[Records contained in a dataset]
Lemma chunk_name_unparsed ts_url e :
  UrlLib.urlparse ts_url "" = Raise e → chunk_name ts_url = "".
Proof. intros H. unfold chunk_name. by rewrite H. Qed.

(** A chunk with a name has a URL that parses. *)
Lemma named_chunk_parses ts_url :
  names_a_directory (chunk_name ts_url) = false →
  ∃ parsed, UrlLib.urlparse ts_url "" = Ok parsed.
Proof.
  unfold chunk_name. destruct (UrlLib.urlparse ts_url "") as [parsed|e]; [|done].
  by exists parsed.
Qed.

(** On a URL that parses, the unit goes on to fetch and save under the
    chunk's name. *)
Lemma download_ts_segment_parsed E ts_url output_folder w parsed :
  UrlLib.urlparse ts_url "" = Ok parsed →
  download_ts_segment E ts_url output_folder w
  = try_except
      (ts_content ← get E ts_url;
       open_w E (PosixPath.join output_folder (chunk_name ts_url));;
       file_write (PosixPath.join output_folder (chunk_name ts_url)) ts_content;;
       ret PyNone)
      is_Exception
      (fun e =>
         print ("Failed to download " +:+ ts_url +:+ ": " +:+ str_exn E e);;
         ret PyNone) w.
Proof.
  intros Hp. rewrite (chunk_name_parsed _ _ Hp).
  unfold download_ts_segment, try_except. by rewrite bind_run, lift_run, Hp.
Qed.

(** On a URL that [urlparse] rejects, the unit fetches nothing: it prints
    the failure and returns. *)
Lemma download_ts_segment_unparsed E ts_url output_folder w e :
  UrlLib.urlparse ts_url "" = Raise e →
  download_ts_segment E ts_url output_folder w
  = (Ok PyNone,
     World (dirs w) (files w)
       (stdout w ++ ["Failed to download " +:+ ts_url +:+ ": " +:+ str_exn E e])
       (bar w)).
Proof.
  intros Hp. unfold download_ts_segment, try_except.
  by rewrite bind_run, lift_run, Hp.
Qed.

(** The unit of work catches whatever its body raises: it returns [None]
    in every environment and from every world. *)
Lemma download_ts_segment_well_behaved E ts_url output_folder :
  well_behaved (download_ts_segment E ts_url output_folder).
Proof.
  intros w. destruct (UrlLib.urlparse ts_url "") as [parsed|e0] eqn:Hp.
  2:{ rewrite (download_ts_segment_unparsed _ _ _ _ _ Hp). eexists.
      split; [done|]. by apply keeps_entries_same_dirs. }
  rewrite (download_ts_segment_parsed _ _ _ _ _ Hp). unfold try_except.
  set (p := PosixPath.join output_folder _).
  rewrite bind_run. unfold get.
  destruct (session_get E ts_url) as [b|msg]; cbn [raise ret].
  2:{ rewrite bind_run, print_run. eexists. split; [done|].
      by apply keeps_entries_same_dirs. }
  rewrite bind_run.
  pose proof (open_w_keeps E p w) as Ho.
  destruct (open_w E p w) as [[[]|e] w1] eqn:Hopen; cbn [snd] in Ho.
  2:{ cbn [is_Exception]. rewrite bind_run, print_run. eexists. split; [done|].
      eapply keeps_entries_trans; [done|]. by apply keeps_entries_same_dirs. }
  rewrite bind_run.
  pose proof (file_write_keeps p b w1) as Hw.
  pose proof (file_write_ok p b w1) as Hok.
  destruct (file_write p b w1) as [r w2]. cbn [fst snd] in *. subst r.
  eexists. split; [done|]. by eapply keeps_entries_trans.
Qed.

> Work to be completed
Output all lines from the beginning of the data up to the line holding "Ok parsed →", that line included, exactly as written.

> Response to the exercise
Lemma chunk_name_unparsed ts_url e :
  UrlLib.urlparse ts_url "" = Raise e → chunk_name ts_url = "".
Proof. intros H. unfold chunk_name. by rewrite H. Qed.

(** A chunk with a name has a URL that parses. *)
Lemma named_chunk_parses ts_url :
  names_a_directory (chunk_name ts_url) = false →
  ∃ parsed, UrlLib.urlparse ts_url "" = Ok parsed.
Proof.
  unfold chunk_name. destruct (UrlLib.urlparse ts_url "") as [parsed|e]; [|done].
  by exists parsed.
Qed.

(** On a URL that parses, the unit goes on to fetch and save under the
    chunk's name. *)
Lemma download_ts_segment_parsed E ts_url output_folder w parsed :
  UrlLib.urlparse ts_url "" = Ok parsed →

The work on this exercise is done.